1. The problem statement, all variables and given/known data
Find the gradient of the function at the given point, then sketch the gradient together with the level curve that passes through the point.

f(x,y) = y - x (2,1)

2. Relevant equations

gradient of f = (df/dx)i + (df/dy)j

3. The attempt at a solution

df/dx = -1
df/dy = 1

gradient of f = (df/dx)i + (df/dy)j = -i + j

I don't really know where to go from here; what exactly is a level curve?

2. Jul 17, 2010

### Staff: Mentor

Keep in mind that these are really partial derivatives.
A level curve is a curve for which all points on the curve have the same function value (z-value in this case. Since the graph of your function is a plane in R3, level curves will be straight lines.
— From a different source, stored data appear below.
(** * Peloton wire front-end: [src/include/wire/libevent_server.h]

    A shallow embedding of the socket buffers, the libevent thread
    objects and the per-connection [LibeventSocket] wrapper, together
    with a small model of the operating-system and libevent calls the
    header makes ([fcntl], [setsockopt], [event_new], [event_add], ...).

    Conventions.
    - [size_t] and [int] values are integers in [Z]; where the C++ code
      does arithmetic on a [size_t] the wrap-around modulo [2^64] is
      written out ([size_t_wrap]).
    - A pointer is an address in [Z]; [nullptr] is [0].
    - A [uchar] is an integer in [[0,256)]; byte arrays are lists.
    - Calls that touch the process environment run in the state monad
      [M] over [World]. *)

From stdpp Require Import gmap list strings.

Local Open Scope Z_scope.

(** ** Build-time constants (lines 37-39) *)

Definition SOCKET_BUFFER_SIZE : Z := 8192.
Definition QUEUE_SIZE : Z := 100.
Definition MASTER_THREAD_ID : Z := -1.

(** ** Machine-level conventions *)

Definition ptr := Z.
Definition nullptr : ptr := 0.

Definition uchar := Z.

Definition size_t_wrap (z : Z) : Z := z mod 2 ^ 64.
Definition uint32_wrap (z : Z) : Z := z mod 2 ^ 32.

(** ** The process environment *)

(** [open(2)] / [fcntl(2)] status-flag bits, Linux values. *)
Definition O_APPEND   : Z := 1024.
Definition O_NONBLOCK : Z := 2048.
Definition O_ASYNC    : Z := 8192.
Definition O_DIRECT   : Z := 16384.
Definition O_NOATIME  : Z := 262144.

(** The bits [F_SETFL] is able to change; the access mode and the
    creation flags in its argument are ignored. *)
Definition SETFL_MASK : Z :=
  Z.lor O_APPEND (Z.lor O_NONBLOCK (Z.lor O_ASYNC (Z.lor O_DIRECT O_NOATIME))).

Definition EINTR  : Z := 4.
Definition EBADF  : Z := 9.
Definition EAGAIN : Z := 11.
Definition EPIPE  : Z := 32.
Definition ENOTSOCK : Z := 88.
Definition EOPNOTSUPP : Z := 95.
Definition ECONNRESET : Z := 104.

(** What the kernel will answer to the next [write] on a descriptor:
    take up to [n] bytes, or fail with an [errno]. *)
Inductive WriteEvent :=
| WrAccept (n : positive)
| WrFail (errno : Z).

(** What the kernel will answer to the next [read]: some bytes have
    arrived (at least one), the peer has shut down, or an error. *)
Inductive ReadEvent :=
| RdArrive (b : uchar) (bs : list uchar)
| RdEOF
| RdFail (errno : Z).

(** An open file description. [fd_sent] is everything the kernel has
    accepted from [write] so far, in order: the bytes on the wire. *)
Record FileDesc := mkFileDesc {
  fd_status  : Z;
  fd_tcp     : bool;
  fd_nodelay : bool;
  fd_sent    : list uchar;
  fd_wr      : list WriteEvent;
  fd_rd      : list ReadEvent
}.

Definition fd_with_status (s : Z) (f : FileDesc) : FileDesc :=
  mkFileDesc s (fd_tcp f) (fd_nodelay f) (fd_sent f) (fd_wr f) (fd_rd f).
Definition fd_with_nodelay (b : bool) (f : FileDesc) : FileDesc :=
  mkFileDesc (fd_status f) (fd_tcp f) b (fd_sent f) (fd_wr f) (fd_rd f).
Definition fd_after_write (out : list uchar) (wr : list WriteEvent) (f : FileDesc) : FileDesc :=
  mkFileDesc (fd_status f) (fd_tcp f) (fd_nodelay f) (fd_sent f ++ out) wr (fd_rd f).
Definition fd_with_rd (rd : list ReadEvent) (f : FileDesc) : FileDesc :=
  mkFileDesc (fd_status f) (fd_tcp f) (fd_nodelay f) (fd_sent f) (fd_wr f) rd.

(** The two libevent callbacks declared at lines 48 and 51. *)
Inductive Callback :=
| WorkerHandleNewConn
| EventHandler.

(** A libevent [struct event] as [event_new] fills it in. *)
Record Event := mkEvent {
  ev_base     : ptr;
  ev_fd       : Z;
  ev_events   : Z;
  ev_callback : Callback;
  ev_arg      : ptr;
  ev_pending  : bool
}.

Definition ev_with_pending (b : bool) (e : Event) : Event :=
  mkEvent (ev_base e) (ev_fd e) (ev_events e) (ev_callback e) (ev_arg e) b.

(** The environment: the descriptor table, every event allocated so far
    (the handle of the [i]-th is the address [i + 1]) and the error log. *)
Record World := mkWorld {
  w_fds    : gmap Z FileDesc;
  w_events : list Event;
  w_log    : list string
}.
If you are familiar with topographical maps, each curve shown on the map is a level curve. Each point on a given curve is at the same altitude.

3. Jul 17, 2010

### Quincy

So, the value of a function with two variables is the value of z? In other words, f(x,y) = z? What about functions with 3 variables (f(x,y,z))?

4. Jul 17, 2010

### Staff: Mentor

Typically w is used for functions of three variables, with w = f(x, y, z). In fact, the particular letter doesn't matter; it just has to be different from the others.

5. Jul 17, 2010

### Quincy

But a graph can only have 3 dimensions, x, y, and z, so what is w supposed to represent?

6. Jul 17, 2010

### vela

Staff Emeritus
It's true that we can't readily visualize a graph in more than 3 dimensions, but there's no reason we can't generalize the notion to higher dimensions.

7. Jul 18, 2010

### HallsofIvy

Well, a graph can have more than 3 dimensions, it is just hard to draw in a 3 dimensional space!

One important property of the gradient, by the way, is that it always point in the direction of fastest increase and is always perpendicular to "level curves" (or level surfaces for functions of two dimensions). If you know a vector perpendicular to a line at a point, it is easy to give the equation of the line perpendicular to that vector and so tangent to the curve. And, of course, it is easy to use a vector perpendicular to a surface, at a point, to find the tangent plane to the surface at that point.